#### Task inputs:
++++
(** X11.  A line that is valid JSON but no object adds nothing to the text.
    A number, a string, a boolean or an array is passed over silently; the
    text [null] is reported under [Error parsing JSON:] although it parsed,
    since reading [response] of [null] throws inside the same [try]. *)
Theorem X11_line_that_is_no_object (line : jsstring) (v : json) (st : state) :
  nonblank line = true ->
  JSON_parse line = Some v ->
  (forall props, v <> JObject props) ->
  process_line line st
  = (Ok tt,
     {| fullResponse := fullResponse st;
        trace := trace st
                 ++ match v with
                    | JNull =>
                        [ConsoleError (str "Error parsing JSON:")
                           (ErrorObject (TypeError_read_null (str "response")))]
                    | _ => []
                    end |}).
Proof.
  intros Hn Hv Hobj. rewrite process_line_run.
  unfold fragment, line_log, decoded_record, record_fragment.
  rewrite Hn, Hv.
  destruct v; cbn [Get ToBoolean undefined]; rewrite ?app_nil_r;
    try reflexivity.
  exfalso. eapply Hobj. reflexivity.
Qed.


(** X13.  What the loop has accumulated is kept by the reads that follow.
    Reading the chunks of two sequences one after the other is reading the
    first sequence to its end, then the second from the state reached;
    the text after both is the text after the first, unchanged, followed
    by the fragments of the lines of the second, in order, and the log
    after both is the log after the first followed by the entries of the
    lines of the second.  This holds whether the stream then closes or
    fails. *)
Theorem X13_loop_composes
    (first second : list bytes) (close : stream_end) (st : state) :
  let reached := snd (read_loop first Closed st) in
  let final := snd (read_loop (first ++ second) close st) in
  read_loop (first ++ second) close st = read_loop second close reached
  /\ fullResponse reached
     = fullResponse st ++ flat_map fragment (all_lines first)
  /\ fullResponse final
     = fullResponse reached ++ flat_map fragment (all_lines second)
  /\ trace reached = trace st ++ flat_map line_log (all_lines first)
  /\ trace final = trace reached ++ flat_map line_log (all_lines second).
Proof.
  cbv zeta. rewrite !read_loop_run. cbn [snd fullResponse trace].
  unfold aggregate, all_lines. rewrite !flat_map_app, !app_assoc.
  repeat split; reflexivity.
Qed.

End Lines.

Section LastLine.
Context {E : Engine}.
Variable fetch : Upstream.

Lemma split_lines_no_LF s :
  ~ In LF s -> split_lines s = [s].
Proof.
  induction s as [|c s IH]; intros Hno; [reflexivity|].
  cbn [split_lines]. destruct (c =? LF) eqn:Hc.
  - apply N.eqb_eq in Hc. exfalso. apply Hno. left. assumption.
  - rewrite IH; [reflexivity|]. intros Hin. apply Hno. right. assumption.
Qed.

(** X14.  A record needs no line feed after it: what follows the last line
    feed of a chunk, or the whole chunk when it has no line feed, is
    parsed like any line when the chunk has been read.  A stream whose
    last chunk ends with the JSON text of a record, and no line feed after
    it, has the response of that record at the end of its text. *)
Theorem X14_last_line_without_line_feed
    (req : Request) (prompt : value) (response : UpstreamResponse)
    (stream : ReadableStream) (earlier : list bytes) (value : bytes)
    (before last : jsstring) (r : OllamaResponse) :
  method req = str "POST" ->
  prompt_of req = Some prompt ->
  ToBoolean prompt = true ->
  fetch ollamaUrl (fetch_init prompt) = Resolved response ->
  200 <= status response <= 299 ->
  body response = Some stream ->
  ending stream = Closed ->
  chunks stream = earlier ++ [value] ->
  TextDecoder_decode value = before ++ last ->
  before = [] \/ (exists head, before = head ++ [LF]) ->
  ~ In LF last ->
  nonblank last = true ->
  carries last r ->
  answer fetch req
  = Ok {| res_status := 200;
          res_headers := headers;
          res_body :=
            Some (JSON_stringify
                    (JObject
                       [(str "response",
                         JString (flat_map fragment (all_lines earlier)
                                  ++ flat_map fragment (split_lines before)
                                  ++ record_response r))])) |}.
Proof.
  intros Hm Hp Ht Hf [Hlo Hhi] Hb He Hchunks Hvalue Hbefore Hno Hn Hcarries.
  unfold answer.
  assert (Hok : ok response = true).
  { unfold ok. apply andb_true_iff. split; apply N.leb_le; assumption. }
  rewrite (handler_streamed fetch req prompt response stream initial
             Hm Hp Ht Hf Hok Hb He).
  cbn [fst]. rewrite Hchunks. unfold aggregate, all_lines.
  rewrite flat_map_app. cbn [flat_map]. rewrite app_nil_r.
  unfold lines_of at 2. rewrite Hvalue.
  assert (Hlines : flat_map fragment (split_lines (before ++ last))
                   = flat_map fragment (split_lines before)
                     ++ record_response r).
  { destruct Hbefore as [-> | [head ->]].
    - cbn [app]. rewrite (split_lines_no_LF last Hno).
      cbn [flat_map split_lines]. rewrite app_nil_r.
      rewrite (fragment_carries last r Hn Hcarries).
      rewrite (fragment_blank []) by reflexivity. reflexivity.
    - rewrite <- app_assoc. cbn [app]. rewrite !split_lines_app_LF.
      rewrite (split_lines_no_LF last Hno).
      rewrite !flat_map_app. cbn [flat_map split_lines].
      rewrite !app_nil_r.
      rewrite (fragment_carries last r Hn Hcarries). reflexivity. }
  rewrite flat_map_app, Hlines. reflexivity.
Qed.

End LastLine.

(** * The prompt form *)

Section Form.
Context {E : Engine}.
Variable fetch : Upstream.
Import PromptComponent.

Lemma handleSubmit_answered
    (s : State) (res : UpstreamResponse) (body_text : jsstring)
    (props : list (jsstring * json)) :
  fetch backendUrl (request_init (prompt s)) = Resolved res ->
  ok res = true ->
  text res = Ok body_text ->
  JSON_parse body_text = Some (JObject props) ->
  fst (handleSubmit fetch s)
  = {| prompt := prompt s;
       response := lookup (str "response") props;
       isLoading := false;
       error := None |}.
Proof.
  intros Hf Hok Ht Hv.
  unfold handleSubmit, attempt, res_json.
  rewrite Hf, Hok. cbn [negb]. rewrite Ht, Hv. reflexivity.
Qed.

Lemma handleSubmit_refused (s : State) (res : UpstreamResponse) :
  fetch backendUrl (request_init (prompt s)) = Resolved res ->
  ok res = false ->
  handleSubmit fetch s
  = (let thrown :=
       match text res with
       | Ok errorText =>
           ErrorObject (str "HTTP error! status: " ++ N_to_string (status res)
                        ++ str ", message: " ++ errorText)
       | Throw e => e
       end in
     ({| prompt := prompt s;
         response := Some (JString (str ""));
         isLoading := false;
         error := Some (match thrown with
                        | ErrorObject message => message
                        | NonError => str "An unknown error occurred."
                        end) |},
      [PreventDefault;
       FetchCall backendUrl (request_init (prompt s));
       LogError (str "Error:") thrown])).
Proof.
  intros Hf Hok.
  unfold handleSubmit, attempt. rewrite Hf, Hok. cbn [negb].
  destruct (text res) as [errorText|e]; reflexivity.
Qed.

(** X15.  When a submission has finished, whatever the server did, the
    form is no longer loading, the prompt is the one that was submitted,
    and the error box and the response box are never both shown: a failure
    clears the response, a success leaves no error, not even one of an
    earlier submission. *)
Theorem X15_form_after_submit (s : State) :
  let s' := fst (handleSubmit fetch s) in
  isLoading s' = false
  /\ prompt s' = prompt s
  /\ (shows_error s' = true -> shows_response s' = false)
  /\ (error s' = None \/ response s' = Some (JString (str ""))).
Proof.
  cbv zeta. unfold handleSubmit.
  destruct (attempt fetch (prompt s)) as [r|e]; cbn.
  - repeat split; auto. discriminate.
  - repeat split; auto.
Qed.

(** X16.  When the server answers with a status outside 200..299, the form
    clears the response, stops loading, and shows and logs one error.  When
    the body of the answer can be read, the error is made of the status
    and the raw body text, which is not parsed.  When the read of the body
    fails, the error is that of the read, or the generic one when what was
    thrown is no [Error], and the status is not shown. *)
Theorem X16_form_shows_http_error (s : State) (res : UpstreamResponse) :
  fetch backendUrl (request_init (prompt s)) = Resolved res ->
  status res < 200 \/ 299 < status res ->
  let thrown :=
    match text res with
    | Ok errorText =>
        ErrorObject (str "HTTP error! status: " ++ N_to_string (status res)
                     ++ str ", message: " ++ errorText)
    | Throw e => e
    end in
  handleSubmit fetch s
  = ({| prompt := prompt s;
        response := Some (JString (str ""));
        isLoading := false;
        error := Some (match thrown with
                       | ErrorObject message => message
                       | NonError => str "An unknown error occurred."
                       end) |},
     [PreventDefault;
      FetchCall backendUrl (request_init (prompt s));
      LogError (str "Error:") thrown]).
Proof.
  intros Hf Hstatus.
  assert (Hok : ok res = false).
  { unfold ok. apply andb_false_iff.
    destruct Hstatus; [left | right]; apply N.leb_gt; assumption. }
  cbv zeta. rewrite (handleSubmit_refused s res Hf Hok). reflexivity.
Qed.

(** X17.  Every submission sends the prompt, and sends it as it is: one
    call, a POST to the server URL whose body is the JSON text of an
    object with the single property [prompt], the text of the form, not
    trimmed and not checked, be it empty. *)
Theorem X17_form_sends_prompt_verbatim (s : State) :
  exists init after,
    snd (handleSubmit fetch s)
    = PreventDefault :: FetchCall backendUrl init :: after
    /\ (forall url init', ~ In (FetchCall url init') after)
    /\ init_method init = str "POST"
    /\ JSON_parse (init_body init)
       = Some (JObject [(str "prompt", JString (prompt s))]).
Proof.
  unfold handleSubmit.
  destruct (attempt fetch (prompt s)) as [r|e]; cbn [snd].
  - exists (request_init (prompt s)), []. repeat split.
    + intros ? ? [].
    + apply JSON_parse_stringify_member.
  - exists (request_init (prompt s)), [LogError (str "Error:") e].
    repeat split.
    + intros ? ? [H|[]]. discriminate.
    + apply JSON_parse_stringify_member.
Qed.

(** X18.  When the server answers in the 2xx range with a body that is the
    JSON text of an object, the form takes the [response] property of
    that object as the response, whatever its type, and shows no error. *)
Theorem X18_form_takes_response_property
    (s : State) (res : UpstreamResponse) (body_text : jsstring)
    (props : list (jsstring * json)) :
  fetch backendUrl (request_init (prompt s)) = Resolved res ->
  200 <= status res <= 299 ->
  text res = Ok body_text ->
  JSON_parse body_text = Some (JObject props) ->
  fst (handleSubmit fetch s)
  = {| prompt := prompt s;
       response := lookup (str "response") props;
       isLoading := false;
       error := None |}.
Proof.
  intros Hf [Hlo Hhi] Ht Hv.
  assert (Hok : ok res = true).
  { unfold ok. apply andb_true_iff. split; apply N.leb_le; assumption. }
  apply handleSubmit_answered with (res := res) (body_text := body_text);
    assumption.
Qed.

End Form.

(** * Strings on the wire *)

(** ** Encoding, then decoding *)

Lemma utf8_run_bytes_1 cp rest :
  cp < 0x80 ->
  utf8_run Utf8Start (utf8_bytes cp ++ rest) = cp :: utf8_run Utf8Start rest.
Proof.
  intros H. unfold utf8_bytes.
  destruct (cp <? 0x80) eqn:H1; [|apply N.ltb_ge in H1; lia].
  cbn [app utf8_run utf8_step]. unfold utf8_start.
  destruct (cp <=? 0x7F) eqn:H2; [reflexivity | apply N.leb_gt in H2; lia].
Qed.

Ltac leb_true := apply andb_true_iff; split; apply N.leb_le.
++++
#### Exercise prompt:
From the records above, print only the lines between the one holding "the text after both" and the one holding "(first second : list", inclusive, exactly as they stand.

#### Output for this task:
    the text after both is the text after the first, unchanged, followed
    by the fragments of the lines of the second, in order, and the log
    after both is the log after the first followed by the entries of the
    lines of the second.  This holds whether the stream then closes or
    fails. *)
Theorem X13_loop_composes
    (first second : list bytes) (close : stream_end) (st : state) :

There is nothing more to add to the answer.